(Collected data entries)
• • • •
Lemma body_sound st c st' r : sound st -> body st c = (st', r) -> sound st'.
Proof.
  intros Hs Hb. destruct (body_outcomes _ _ _ _ Hb) as [Hfr|Hn].
  { by eapply sound_frame. }
  destruct Hs as [Hc Hr Ha].
  pose proof (CrawlProps.body_consistent _ _ _ _ _ _ Hc Hb) as Hc'.
  destruct Hc as [Hfv Hsv _].
  destruct Hn as (n & Hnew & Hv & [[Hf Hd]|[[Hf Hd]|(Hf & rec & Hu & Hok & Hd)]]);
    (split; [done| |]); unfold scraped_urls in *; rewrite ?Hd, ?Hf; try done.
  - intros u Hu. specialize (Ha u Hu). specialize (Hsv u Hu). set_solver.
  - apply Forall_app. split; [done|]. by constructor.
  - intros u. rewrite map_app, elem_of_app. simpl.
    intros [Hin| ->%list_elem_of_singleton]; [by apply Ha|].
    rewrite Hu. intros Hin. by apply Hnew, Hfv.
Qed.

Lemma loop_sound patience : forall st c,
  sound st -> sound (state_of (loop patience st c)).
Proof.
  induction patience as [|p IH]; intros st c Hs; simpl.
  - by destruct (loop_test st c).
  - destruct (loop_test st c); [|done].
    destruct (body st c) as [st' [c'|]] eqn:Hb.
    + apply IH. by eapply body_sound.
    + simpl. by eapply body_sound.
Qed.

Lemma crawl_sound patience st : sound st -> sound (state_of (crawl patience st)).
Proof.
  intros Hs. unfold crawl_all_support_pages.
  pose proof (CrawlProps.add_discovered_frame check_bracketed_host
                (discover st) st) as Hfr.
  destruct (add_discovered _ _ _) as [st1 [[]|]]; simpl in Hfr.
  - destruct (unique_queue _ _ _) as [uq|]; simpl.
    + apply loop_sound. eapply sound_frame; [|eassumption].
      eapply CrawlProps.same_but_queue_trans;
        [eassumption | apply CrawlProps.same_but_queue_set].
    + by eapply sound_frame.
  - simpl. by eapply sound_frame.
Qed.

(** X8.  Wherever a crawl started on a fresh crawler stops, every page
    record it has collected is well formed: [content_length] is the length
    of [content], the content has more than 50 characters and neither leading
    nor trailing white space, and [source_type] is ["support_page"]. *)
Theorem crawl_records_well_formed patience base maxp drv rec :
  rec ∈ scraped_data
          (state_of (crawl_all_support_pages check_bracketed_host web patience
                       (init base maxp drv))) ->
  content_length rec = len (content rec) /\
  50 < len (content rec) /\
  strip (content rec) = content rec /\
  source_type rec = "support_page".
Proof.
  intros Hin.
  destruct (crawl_sound patience _ (init_sound base maxp drv)) as [_ Hr _].
  rewrite Forall_forall in Hr. by apply Hr.
Qed.

(** X9.  Successes and failures are kept apart: wherever a crawl started on
    a fresh crawler stops, no URL of a page record is in the failed set, and
    the records and the failed URLs together are no more than the visited
    URLs. *)
Theorem scraped_and_failed_are_apart patience base maxp drv :
  let st := state_of (crawl_all_support_pages check_bracketed_host web
                        patience (init base maxp drv)) in
  (forall rec, rec ∈ scraped_data st -> url rec ∉ failed_urls st) /\
  (length (scraped_data st) + size (failed_urls st)
   <= size (visited_urls st))%nat.
Proof.
  intros st.
  destruct (crawl_sound patience _ (init_sound base maxp drv))
    as [[Hfv Hsv Hnd] _ Ha]. fold st in Hfv, Hsv, Hnd, Ha.
  split.
  - intros rec Hrec. apply Ha. unfold scraped_urls.
    apply list_elem_of_fmap. by exists rec.
  - set (S := list_to_set (scraped_urls st) : gset pyurl).
    assert (size S = length (scraped_data st)) as <-.
    { unfold S. rewrite size_list_to_set by done.
      unfold scraped_urls. by rewrite length_map. }
    rewrite <- size_union by (unfold S; set_solver).
    apply subseteq_size. unfold S. set_solver.
Qed.

(** X11.  In the summary [save_data] builds after such a crawl, the total
    content size is the sum of the [content_length] entries of the pages
    listed, it is at least 51 characters per page, and the count of failed
    URLs is the length of the list of failed URLs. *)
Theorem summary_totals_agree patience base maxp drv :
  let s := save_data
             (state_of (crawl_all_support_pages check_bracketed_host web
                          patience (init base maxp drv))) in
  total_content_size (crawl_info s) = sum_content_length (support_pages s) /\
  51 * total_pages_scraped (crawl_info s) <= total_content_size (crawl_info s) /\
  total_pages_scraped (crawl_info s) = Z.of_nat (length (support_pages s)) /\
  failed_urls_count (crawl_info s)
  = Z.of_nat (length (summary_failed_urls s)).
Proof.
  intros s.
  destruct (crawl_sound patience _ (init_sound base maxp drv)) as [_ Hr _].
  subst s. simpl.
  induction Hr as [|rec data (Hl & Hlen & _) Hr IH]; [done|].
  destruct IH as (IH1 & IH2 & _). simpl.
  split; [|split]; [rewrite Hl; lia | lia | done].
Qed.

(** *** The scope test along a run *)

Lemma supported_antitone st st' u :
  visited_urls st ⊆ visited_urls st' ->
  failed_urls st ⊆ failed_urls st' ->
  supported st' u = Ret true -> supported st u = Ret true.
Proof.
  intros Hv Hf. unfold is_support_url.
  destruct (negb (is_truthy u)); [done|].
  destruct (normalize_url _ u) as [[[|c n]|]|]; try done.
  cbn [mbind exc_bind].
  destruct (bool_decide (Some (String c n) ∈ visited_urls st')) eqn:Hv';
    [done|].
  apply bool_decide_eq_false in Hv'.
  assert (Some (String c n) ∉ visited_urls st) as Hnv by set_solver.
  rewrite (bool_decide_eq_false_2 _ Hnv).
  destruct (urlparse _ _) as [r|]; [|done]. cbn [mbind exc_bind].
  intros [= H]. f_equal.
  apply andb_true_iff in H as [-> Hfail]. cbn [andb].
  apply negb_true_iff, bool_decide_eq_false in Hfail.
  assert (Some (String c n) ∉ failed_urls st) as Hnf by set_solver.
  by rewrite (bool_decide_eq_false_2 _ Hnf).
Qed.

(** X17.  A URL that [is_support_url] accepts at some point of a run of the
    driver loop was acceptable from the start of the run: the visited and
    the failed set only grow, and a URL once turned down for being in one of
    them is never accepted again. *)
Theorem support_url_never_regained patience st c u :
  is_support_url check_bracketed_host
    (state_of (crawl_loop check_bracketed_host web patience st c)) u
  = Ret true ->
  is_support_url check_bracketed_host st u = Ret true.
Proof.
  apply supported_antitone.
  - apply CrawlProps.loop_failed_visited.
  - apply CrawlProps.loop_extends.
Qed.

(** *** The driver *)

Lemma collect_with_driver drv st anchors : forall acc,
  collect (with_driver drv st) anchors acc = collect st anchors acc.
Proof.
  induction anchors as [|a more IH]; intros acc; simpl; [done|].
  destruct (normalize_url _ a) as [n|]; [|done].
  change (is_support_url check_bracketed_host (with_driver drv st) n)
    with (is_support_url check_bracketed_host st n).
  destruct (is_support_url _ _ n) as [[]|]; by rewrite ?IH.
Qed.

Lemma enqueue_links_with_driver drv links : forall st,
  enqueue_links check_bracketed_host (with_driver drv st) links
  = (with_driver drv (enqueue_links check_bracketed_host st links).1,
     (enqueue_links check_bracketed_host st links).2).
Proof.
  induction links as [|link more IH]; intros st; simpl; [done|].
  case_bool_decide; [apply IH|].
  destruct (normalized_queue _ _) as [queued|]; [|done].
  case_bool_decide; [apply IH|].
  change (set_queue (url_queue st ++ [link]) (with_driver drv st))
    with (with_driver drv (set_queue (url_queue st ++ [link]) st)).
  apply IH.
Qed.

Lemma try_raises_with_driver drv st u :
  try_raises check_bracketed_host web (with_driver drv st) u
  = try_raises check_bracketed_host web st u.
Proof.
  unfold try_raises, extract_support_links_from_page.
  destruct (http_get web u) as [|anchors doc]; [done|].
  rewrite collect_with_driver.
  destruct (collect_links _ _ _ _) as [links [[]|]]; [|done].
  rewrite enqueue_links_with_driver.
  by destruct (enqueue_links _ _ _) as [st1 [[]|]].
Qed.

Lemma page_text_at_least_static st u doc :
  len (clean_text (static_content doc)) <= len (page_text web st u doc).
Proof.
  unfold page_text, with_rendered_fallback.
  destruct (_ && driver st); [|lia].
  destruct (truthy _ && _) eqn:Hc; [|lia].
  apply andb_true_iff in Hc as [_ Hlt%Z.ltb_lt]. lia.
Qed.

Lemma page_text_without_driver st u doc :
  page_text web (with_driver false st) u doc = clean_text (static_content doc).
Proof.
  unfold page_text, with_rendered_fallback. simpl. by rewrite andb_false_r.
Qed.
• • • •
• ABOUT THIS TASK:
Your task is to set down exactly the lines from the line containing "try_raises check_bracketed_host web (with_driver" to the end of the data above, including both ends.

• REPLY TO THE EXERCISE:
  try_raises check_bracketed_host web (with_driver drv st) u
  = try_raises check_bracketed_host web st u.
Proof.
  unfold try_raises, extract_support_links_from_page.
  destruct (http_get web u) as [|anchors doc]; [done|].
  rewrite collect_with_driver.
  destruct (collect_links _ _ _ _) as [links [[]|]]; [|done].
  rewrite enqueue_links_with_driver.
  by destruct (enqueue_links _ _ _) as [st1 [[]|]].
Qed.

Lemma page_text_at_least_static st u doc :
  len (clean_text (static_content doc)) <= len (page_text web st u doc).
Proof.
  unfold page_text, with_rendered_fallback.
  destruct (_ && driver st); [|lia].
  destruct (truthy _ && _) eqn:Hc; [|lia].
  apply andb_true_iff in Hc as [_ Hlt%Z.ltb_lt]. lia.
Qed.

Lemma page_text_without_driver st u doc :
  page_text web (with_driver false st) u doc = clean_text (static_content doc).
Proof.
  unfold page_text, with_rendered_fallback. simpl. by rewrite andb_false_r.
Qed.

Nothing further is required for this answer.